(** The scan of the unvisited points: what holds of [(nearestIdx, minDist)]
    once the points of [seen] have been looked at. *)
Lemma scan_invariant (rest seen : list Coord) (s : nat * float) :
  incl (seen ++ rest) universe ->
  (forall c, In c seen -> PrimFloat.ltb (dist c last) (snd s) = false) ->
  (s = (0, infinity) \/
   exists before next after,
     seen = before ++ next :: after /\ fst s = length before /\
     snd s = dist next last /\
     forall c, In c before ->
               PrimFloat.ltb (dist next last) (dist c last) = true) ->
  let s' := forEach (nearer last) rest (length seen) s in
  (forall c, In c (seen ++ rest) ->
             PrimFloat.ltb (dist c last) (snd s') = false) /\
  (s' = (0, infinity) \/
   exists before next after,
     seen ++ rest = before ++ next :: after /\ fst s' = length before /\
     snd s' = dist next last /\
     forall c, In c before ->
               PrimFloat.ltb (dist next last) (dist c last) = true).
Proof.
  revert seen s. induction rest as [| x rest IH]; intros seen s Hin Hmin Hidx.
  - simpl. rewrite app_nil_r. split; assumption.
  - simpl.
    assert (Hlen : S (length seen) = length (seen ++ [x]))
      by (rewrite length_app; simpl; lia).
    rewrite Hlen.
    replace (seen ++ x :: rest) with ((seen ++ [x]) ++ rest) in *
      by (rewrite <- app_assoc; reflexivity).
    apply IH; clear IH; [exact Hin | |].
    + intros c Hc. apply in_app_or in Hc. unfold nearer.
      destruct (PrimFloat.ltb (dist x last) (snd s)) eqn:Hx; simpl.
      * destruct Hc as [Hc | [<- | []]]; [| apply ltb_irrefl].
        destruct (PrimFloat.ltb (dist c last) (dist x last)) eqn:Hcx;
          [| reflexivity].
        rewrite <- (Hmin c Hc). symmetry. eapply ltb_trans; eassumption.
      * destruct Hc as [Hc | [<- | []]]; [apply Hmin; exact Hc | exact Hx].
    + unfold nearer.
      destruct (PrimFloat.ltb (dist x last) (snd s)) eqn:Hx; simpl.
      * right. exists seen, x, []. repeat split; try reflexivity.
        intros c Hc.
        destruct (@ltb_negtrans _ _ (dist c last) Hx) as [H | H].
        -- apply numbers, Hin, in_or_app. left. apply in_or_app. now left.
        -- exact H.
        -- rewrite (Hmin c Hc) in H. discriminate.
      * destruct Hidx as [-> | (b & n & a & -> & Hi & Hd & Hb)]; [now left |].
        right. exists b, n, (a ++ [x]). repeat split; try assumption.
        rewrite <- app_assoc. reflexivity.
Qed.

(** The point the scan selects. *)
Lemma nearestIdx_selects (unvisited : list Coord) :
  unvisited <> [] -> incl unvisited universe ->
  exists before next after,
    unvisited = before ++ next :: after /\
    nearestIdx last unvisited = length before /\
    (forall c, In c unvisited ->
               PrimFloat.ltb (dist c last) (dist next last) = false) /\
    (forall c, In c before ->
               PrimFloat.ltb (dist next last) (dist c last) = true).
Proof.
  intros Hne Hin. unfold nearestIdx.
  destruct (@scan_invariant unvisited [] (0, infinity)) as [Hmin Hidx].
  - exact Hin.
  - intros c [].
  - now left.
  - simpl in Hmin, Hidx.
    destruct Hidx as [Hs | (b & n & a & Hu & Hi & Hd & Hb)].
    + rewrite Hs in *. simpl in Hmin.
      destruct unvisited as [| x rest]; [congruence |].
      exists [], x, rest. repeat split; try reflexivity.
      * intros c Hc. apply ltb_not_below_infinity.
        -- apply numbers, Hin, Hc.
        -- apply Hmin, Hc.
      * intros c [].
    + exists b, n, a. repeat split; try assumption.
      intros c Hc. rewrite <- Hd. apply Hmin, Hc.
Qed.
End NearestScan.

----

## WHAT IS BEING ASKED
Return every line of the listing above that contains "next".

## WRITTEN RESPONSE
   exists before next after,
     seen = before ++ next :: after /\ fst s = length before /\
     snd s = dist next last /\
               PrimFloat.ltb (dist next last) (dist c last) = true) ->
   exists before next after,
     seen ++ rest = before ++ next :: after /\ fst s' = length before /\
     snd s' = dist next last /\
               PrimFloat.ltb (dist next last) (dist c last) = true).
  exists before next after,
    unvisited = before ++ next :: after /\
               PrimFloat.ltb (dist c last) (dist next last) = false) /\
               PrimFloat.ltb (dist next last) (dist c last) = true).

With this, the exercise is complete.